When COMMAND is not defined, LOOP=10 and II=1.

For a timed run, the program is compiled and simulated by TICKS.  TICKS
must be given a start address to start timing and a stop address to stop
timing.  In Z88DK compiles these show up in the map file.  Other compilers'
output may have to be disassembled to locate the correct address range.

The output of TICKS is a cycle count.  To convert to time in seconds:

Execution_Time = CYCLE_COUNT / FCPU
where FCPU = clock frequency of Z80 in Hz.

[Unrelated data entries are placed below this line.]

(** ** Reachable states *)

(** The facade operations and one iteration of each background loop, with
    the identifiers and clock readings they draw.  The loops are cooperative
    tasks: an iteration runs without interruption up to its next suspension,
    and the only suspension that is not at the end of an iteration is the
    sleep of [_forward_message] inside the loop of [_broadcast_to_neighbors],
    between two neighbors of the local node.  An iteration may run whatever
    the [running] flag is: a loop reads the flag only at the top of its next
    iteration. *)
Inductive Op : Type :=
  | OpRegister (peer_id peer_name address : string) (now : Z)
               (uuid : string) (now' : Z)
  | OpUnregister (peer_id : string) (now : Z)
  | OpSend (sender_id recipient_id content uuid : string) (now : Z)
  | OpBroadcast (sender_id content uuid : string) (now : Z)
  | OpStatus
  | OpStart
  | OpStop
  | OpProcess (uuid : string) (now : Z)
  | OpMonitor (current_time : Z)
  | OpRouteUpdate.

(** The state an operation leaves, whether it returns or raises. *)
Definition run (o : Op) (s : Server) : Server :=
  match o with
  | OpRegister p n a now uuid now' => snd (register_peer p n a now uuid now' s)
  | OpUnregister p now => snd (unregister_peer p now s)
  | OpSend a b c uuid now => snd (send_message a b c uuid now s)
  | OpBroadcast a c uuid now => snd (broadcast_message a c uuid now s)
  | OpStatus => snd (get_network_status s)
  | OpStart => snd (start s)
  | OpStop => snd (stop s)
  | OpProcess uuid now => snd (_message_processor uuid now s)
  | OpMonitor t => snd (_peer_monitor t s)
  | OpRouteUpdate => snd (_route_updater s)
  end.

Inductive reachable : Server -> Prop :=
  | reachable_init id name uuid now :
      reachable (__init__ id name uuid now)
  | reachable_step s o :
      reachable s -> reachable (run o s).

(** * Specification vocabulary and example states *)

(** Whether [self.peers[n].is_online] holds, for a registered [n]. *)
Definition online (s : Server) (n : string) : bool :=
  match dict_get (peers s) n with
  | Some p => Peer.is_online p
  | None => false
  end.

(** The table the recomputation leaves for a registered peer [p] other than
    the local node, whose neighbors are [ns] in iteration order. *)
Definition expected_routes (s : Server) (ns : list string) (p : string)
  : dict Z :=
  if bool_decide (p ∈ ns) then
    if online s p then [(p, 1)] else []
  else
    match find (online s) ns with
    | Some n => if truthy n then [(n, 2)] else []
    | None => []
    end.

(** The local node has a record, its neighbor set is a set, and its
    neighbors are registered peers other than itself. *)
Definition topology_ok (s : Server) : Prop :=
  ∃ self ns,
    dict_get (peers s) (server_id s) = Some self ∧
    Peer.neighbors self = Some ns ∧
    ∀ n, n ∈ ns → n ≠ server_id s ∧ is_Some (dict_get (peers s) n).

(** The neighbors of the local node, in iteration order. *)
Definition local_neighbors (s : Server) : list string :=
  match dict_get (peers s) (server_id s) with
  | Some self => default [] (Peer.neighbors self)
  | None => []
  end.

(** Whether the heuristic finds a path to [p]: an online direct neighbor,
    or a peer behind the first online neighbor, whose id must be a true
    value to be recorded. *)
Definition has_path (s : Server) (p : string) : bool :=
  if bool_decide (p ∈ local_neighbors s) then online s p
  else match find (online s) (local_neighbors s) with
       | Some n => truthy n
       | None => false
       end.

(** A node as constructed, before any operation. *)
Definition node : Server := __init__ (Some "node") "MeshServer" "uuid-0" 0.

(** The node after one peer has registered. *)
Definition node_with_peer : Server :=
  run (OpRegister "peer1" "Alice" "192.168.1.101" 1 "uuid-1" 1) node.

(** The same, once the route updater has run. *)
Definition node_with_routes : Server := run OpRouteUpdate node_with_peer.

(** A topology set up by hand: the local node has the online neighbor
    "n1"; "far" is registered, is not a neighbor, and is offline. *)
Definition relay_mesh : Server :=
  mkServer "node" "MeshServer"
    [("node", Peer.mk "node" "MeshServer" "localhost" 0 true (Some ["n1"]));
     ("n1", Peer.mk "n1" "Relay" "addr-n1" 0 true (Some []));
     ("far", Peer.mk "far" "Far" "addr-far" 0 false (Some []))]
    [] [] [] [] false [].

(** The invariant of the claim: no destination other than the local node is
    present with an empty candidate map. *)
Definition no_empty_entry (s : Server) : Prop :=
  ∀ d c, d ≠ server_id s → dict_get (routing_table s) d = Some c → c ≠ [].

(** The restriction of the claim: a cost-2 candidate is recorded only for
    a peer that is online. *)
Definition cost2_only_online (s s' : Server) : Prop :=
  ∀ p peer c hop,
    dict_get (peers s) p = Some peer →
    dict_get (routing_table s') p = Some c →
    (hop, 2) ∈ c →
    Peer.is_online peer = true.

(** [returns I m Q]: run from a state that satisfies [I], [m] leaves a state
    that satisfies [I], whether it returns or raises, and a returned value
    satisfies [Q]. *)
Definition returns {A} (I : Server → Prop) (m : M A) (Q : A → Prop) : Prop :=
  ∀ s, I s → I (snd (m s)) ∧ ∀ a, fst (m s) = Ok a → Q a.

Definition keeps {A} (I : Server → Prop) (m : M A) : Prop :=
  returns I m (fun _ => True).

(** An invariant is kept by a method when it is stable under the writes of
    the method.  The writes of the routing engine are: the log, the routing
    table, the queue, and the heap, which grows by new messages and whose
    messages change their route. *)
Definition log_stable (I : Server → Prop) : Prop :=
  ∀ l s, I s → I (set_log l s).
Definition routes_stable (I : Server → Prop) : Prop :=
  ∀ rt s, I s → I (set_routing_table rt s).
Definition queue_stable (I : Server → Prop) : Prop :=
  ∀ q s, I s → I (set_message_queue q s).
Definition heap_blind (I : Server → Prop) : Prop :=
  ∀ h s, I s → I (set_heap h s).
Definition heap_stable (I : Server → Prop) : Prop :=
  (∀ m s, I s → I (set_heap (heap s ++ [m]) s)) ∧
  (∀ r m v s, I s → heap s !! r = Some m →
              I (set_heap (<[r := Message.set_route v m]> (heap s)) s)).

(** The message at [r] is [m0], up to its route. *)
Definition holds_up_to_route (r : ref) (m0 : Message.t) (s : Server) : Prop :=
  ∃ m', heap s !! r = Some m' ∧
        m' = Message.set_route (Message.route m') m0.

(** A text message from "peer1" to the local node, queued by the facade. *)
Definition hello : Message.t :=
  Message.mk "uuid-m" "peer1" (Some "node") TEXT (Str "hi") 5 default_ttl
    (Some ["peer1"]).

Definition node_with_hello : Server :=
  run (OpSend "peer1" "node" "hi" "uuid-m" 5) node_with_routes.

(** The acknowledgment built by [_handle_incoming_message] for [m]. *)
Definition ack_for (s : Server) (m : Message.t) (uuid : string) (now : Z)
  : Message.t :=
  Message.mk uuid (server_id s) (Some (Message.sender_id m)) ACK
    (Str ("ACK:" ++ Message.id m)) now default_ttl (Some [server_id s]).

(** The two halves of the claim, for the message at the head of the queue:
    a text message addressed to the local node has its acknowledgment
    enqueued, and a message of another kind produces no new message. *)
Definition ack_enqueued_for_text (s : Server) (uuid : string) (now : Z)
  : Prop :=
  ∀ r rest m,
    message_queue s = r :: rest → heap s !! r = Some m →
    Message.recipient_id m = Some (server_id s) →
    Message.message_type m = TEXT →
    let s' := snd (_message_processor uuid now s) in
    ∃ a, a ∈ message_queue s' ∧ heap s' !! a = Some (ack_for s m uuid now).

Definition no_ack_for_other_kinds (s : Server) (uuid : string) (now : Z)
  : Prop :=
  ∀ r rest m,
    message_queue s = r :: rest → heap s !! r = Some m →
    Message.recipient_id m = Some (server_id s) →
    Message.message_type m ≠ TEXT →
    let s' := snd (_message_processor uuid now s) in
    length (heap s') = length (heap s).

(** A system message from the neighbor "n1" to the local node. *)
Definition notice : Message.t :=
  Message.mk "uuid-s" "n1" (Some "node") SYSTEM (Str "notice") 5 default_ttl
    (Some ["n1"]).

(** [relay_mesh] with its routes computed and [notice] waiting in the
    queue. *)
Definition relay_mesh_with_notice : Server :=
  set_message_queue [0%nat]
    (set_heap [notice] (snd (_update_routing_table relay_mesh))).

(** Stability under the write of the monitor to the registry: the record
    of a peer is replaced by the same record marked offline. *)
Definition offline_stable (I : Server → Prop) : Prop :=
  ∀ k p s, I s → dict_get (peers s) k = Some p →
           I (set_peers (dict_set (peers s) k (Peer.set_is_online false p)) s).

(** The property of the claim for one operation run at clock reading [now]:
    a peer that the operation takes from online to offline has its
    [last_seen] set to [now]. *)
Definition refreshed_when_cleared (now : Z) (s s' : Server) : Prop :=
  ∀ k p p',
    dict_get (peers s) k = Some p →
    dict_get (peers s') k = Some p' →
    Peer.is_online p = true → Peer.is_online p' = false →
    Peer.last_seen p' = now.

(** The last-seen time recorded for [k], if [k] is registered. *)
Definition last_seen_of (s : Server) (k : string) : option Z :=
  Peer.last_seen <$> dict_get (peers s) k.

(** The peer "peer1" of [node_with_peer], marked offline at time 7. *)
Definition node_after_unregister : Server :=
  set_log (log node_with_peer ++ [LogUnregisteredPeer "Alice" "peer1"])
    (set_peers
       (dict_set (peers node_with_peer) "peer1"
          (Peer.mk "peer1" "Alice" "192.168.1.101" 7 false (Some [])))
       node_with_peer).

(** The rule of the claim: the id of the local node is appended unless it
    is the last entry of the route. *)
Definition appends_unless_last (s : Server) (r : ref) (next_hop : string)
  : Prop :=
  ∀ m route,
    heap s !! r = Some m → Message.route m = Some route →
    (Message.route <$> heap (snd (_forward_message r next_hop s)) !! r) =
    Some (Some (if bool_decide (last route = Some (server_id s))
                then route
                else (route ++ [server_id s])%list)).

(** A message that has left the local node and has come back from "n1". *)
Definition returned : Message.t :=
  Message.mk "uuid-r" "node" (Some "far") TEXT (Str "ping") 5 8
    (Some ["node"; "n1"]).

Definition relay_mesh_with_returned : Server :=
  set_heap [returned] (snd (_update_routing_table relay_mesh)).

(** Stability under the writes of the facade to the registry: the record
    stored at [k] has the neighbor set of the record it replaces, or the
    empty set when [k] is new. *)
Definition registry_stable (I : Server → Prop) : Prop :=
  ∀ k p' s,
    I s →
    Peer.neighbors p' =
      match dict_get (peers s) k with
      | Some p => Peer.neighbors p
      | None => Some []
      end →
    I (set_peers (dict_set (peers s) k p') s).
Definition running_blind (I : Server → Prop) : Prop :=
  ∀ b s, I s → I (set_running b s).
Definition messages_blind (I : Server → Prop) : Prop :=
  ∀ ms s, I s → I (set_messages ms s).

(** Whether an operation writes the message store. *)
Definition writes_store (o : Op) : bool :=
  match o with
  | OpSend _ _ _ _ _ | OpBroadcast _ _ _ _ => true
  | _ => false
  end.

(** The property of the claim: every message object that has been created
    is recorded in the store under its id. *)
Definition all_messages_recorded (s : Server) : Prop :=
  ∀ r m, heap s !! r = Some m →
         dict_get (messages s) (Message.id m) = Some r.

(** The node after the processor has drained [hello]. *)
Definition node_after_hello : Server :=
  run (OpProcess "uuid-a" 6) node_with_hello.

(** Every registered peer has the empty neighbor set, the local node is
    registered, and every candidate map of the routing table is empty. *)
Definition no_neighbors (s : Server) : Prop :=
  (∀ k p, dict_get (peers s) k = Some p → Peer.neighbors p = Some []) ∧
  is_Some (dict_get (peers s) (server_id s)) ∧
  (∀ d c, dict_get (routing_table s) d = Some c → c = []).

(** ** Vocabulary of the further properties *)

(** The record [register_peer] stores for [peer_id]: the fields of the
    call, with the id and the neighbor set of the record it replaces, or a
    new record with an empty neighbor set. *)
Definition registered_record (old : option Peer.t)
    (peer_id peer_name address : string) (now : Z) : Peer.t :=
  match old with
  | Some p => Peer.mk (Peer.id p) peer_name address now true (Peer.neighbors p)
  | None => Peer.mk peer_id peer_name address now true (Some [])
  end.

(** The event [register_peer] logs. *)
Definition registered_event (old : option Peer.t) (peer_id peer_name : string)
  : Event :=
  match old with
  | Some _ => LogUpdatedPeer peer_name peer_id
  | None => LogRegisteredPeer peer_name peer_id
  end.

(** A freshly constructed node on which "peer1" registers. *)
Definition register_alice : M bool :=
  register_peer "peer1" "Alice" "192.168.1.101" 1 "uuid-1" 1.

(** The state after the simulated forward of the message [m] at [r], whose
    route is [route], to [next_hop]. *)
Definition forwarded (r : ref) (m : Message.t) (route : list string)
    (next_hop : string) (s : Server) : Server :=
  let s1 := set_log (log s ++ [LogForwarding (Message.id m) next_hop]) s in
  if bool_decide (server_id s ∈ route) then s1
  else set_heap
         (<[r := Message.set_route (Some (route ++ [server_id s])%list) m]>
            (heap s)) s1.

(** The online neighbors of the local node, in iteration order. *)
Definition broadcast_targets (s : Server) : list string :=
  List.filter (online s) (local_neighbors s).

(** The state after the message [m] at [r], whose route is [route], has been
    forwarded to [targets] in turn. *)
Definition forwarded_to_all (r : ref) (m : Message.t) (route : list string)
    (targets : list string) (s : Server) : Server :=
  set_log (log s ++ map (LogForwarding (Message.id m)) targets)
    (if bool_decide (server_id s ∈ route)
        || match targets with [] => true | _ => false end
     then s
     else set_heap
            (<[r := Message.set_route (Some (route ++ [server_id s])%list) m]>
               (heap s)) s).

This time can be plugged into the whetstone formulas above to compute
exact KWIPS performance.


RESULTS
=======

1.
HITECH C CPM V309
** Several results with large error (maybe should be DQ)
24 bit mantissa + 8 bit exponent
7605 bytes less cpm overhead

cycle count  = 639413871
time @ 4MHz  = 639413871 / 4*10^6 = 159.8535 seconds
KWIPS        = 100*10*1 / 159.8535 = 6.2557
MWIPS        = 6.2557 / 1000 = 0.0062557

2.
IAR Z80 V4.06A
24 bit mantissa + 8 bit exponent
6524 bytes less small amount

cycle count  = 732360277
time @ 4MHz  = 732360277 / 4*10^6 = 183.0901 seconds
KWIPS        = 100*10*1 / 183.0901 = 5.4618
MWIPS        = 5.4618 / 1000 = 0.0054618

3.
Z88DK April 28, 2021
zsdcc #12070 / new c library / math48
24 bit mantissa + 8 bit exponent (internally 40+8)
6221 bytes less page zero

cycle count  = 914412771
time @ 4MHz  = 914412771 / 4x10^6 = 228.6031 seconds
KWIPS        = 100*10*1 / 228.6031 = 4.3743
MWIPS        = 4.3743 / 1000 = 0.0043743

4.
Z88DK April 28, 2021
classic/zsdcc #12070/math48
24 bit mantissa + 8 bit exponent (internally 40+8)
7588 bytes less page zero

cycle count  = 920781972
time @ 4MHz  = 920781972 / 4x10^6 = 230.1954 seconds
KWIPS        = 100*10*1 / 230.1954 = 4.3441
MWIPS        = 4.3441 / 1000 = 0.0043441

5.
Z88DK April 28, 2021
sccz80 / new c library / math48 float package
40 bit mantissa + 8 bit exponent
5362 bytes less page zero

cycle count  = 972899568
time @ 4MHz  = 972899568 / 4x10^6 = 243.2248 seconds
KWIPS        = 100*10*1 / 243.2248 = 4.1114
MWIPS        = 4.1114 / 1000 = 0.0041114

6.
Z88DK April 28, 2021
sccz80 / classic c library / genmath float package
40 bit mantissa + 8 bit exponent
6359 bytes less page zero

cycle count  = 1283271893
time @ 4MHz  = 1283271893 / 4x10^6 = 320.8179 seconds
KWIPS        = 100*10*1 / 320.8179 = 3.1170
MWIPS        = 3.1170 / 1000 = 0.0031170

7.
SDCC 3.6.5 #9842 (MINGW64)
24 bit mantissa + 8 bit exponent
14379 bytes less page zero

cycle count  = 2184812093
time @ 4MHz  = 2184812093 / 4x10^6 = 546.2030 seconds
KWIPS        = 100*10*1 / 546.2030 = 1.8308
MWIPS        = 1.8308 / 1000 = 0.0018308

SDCC implements its float library in C.

8.
Z88DK April 30, 2021
zsdcc #12250 / new c library / math32
24 bit mantissa + 8 bit exponent
10113 bytes less page zero

cycle count  = 576187434
time @ 4MHz  = 576187434 / 4x10^6 = 144.0468 seconds
KWIPS        = 100*10*1 / 144.0468 = 6.9421
MWIPS        = 6.9421 / 1000 = 0.0069421

9.
Z88DK April 30, 2021
sccz80 / new c library / math32
24 bit mantissa + 8 bit exponent
8921 bytes less page zero

cycle count  = 567396426
time @ 4MHz  = 567396426 / 4x10^6 = 141.8491 seconds
KWIPS        = 100*10*1 / 141.8491 = 7.0497
MWIPS        = 7.0497 / 1000 = 0.0070497

DQ.
HITECH C MSDOS V750
24 bit mantissa + 8 bit exponent
7002 bytes exact

Incorrect results.
HTC V750 does not have a functioning float library.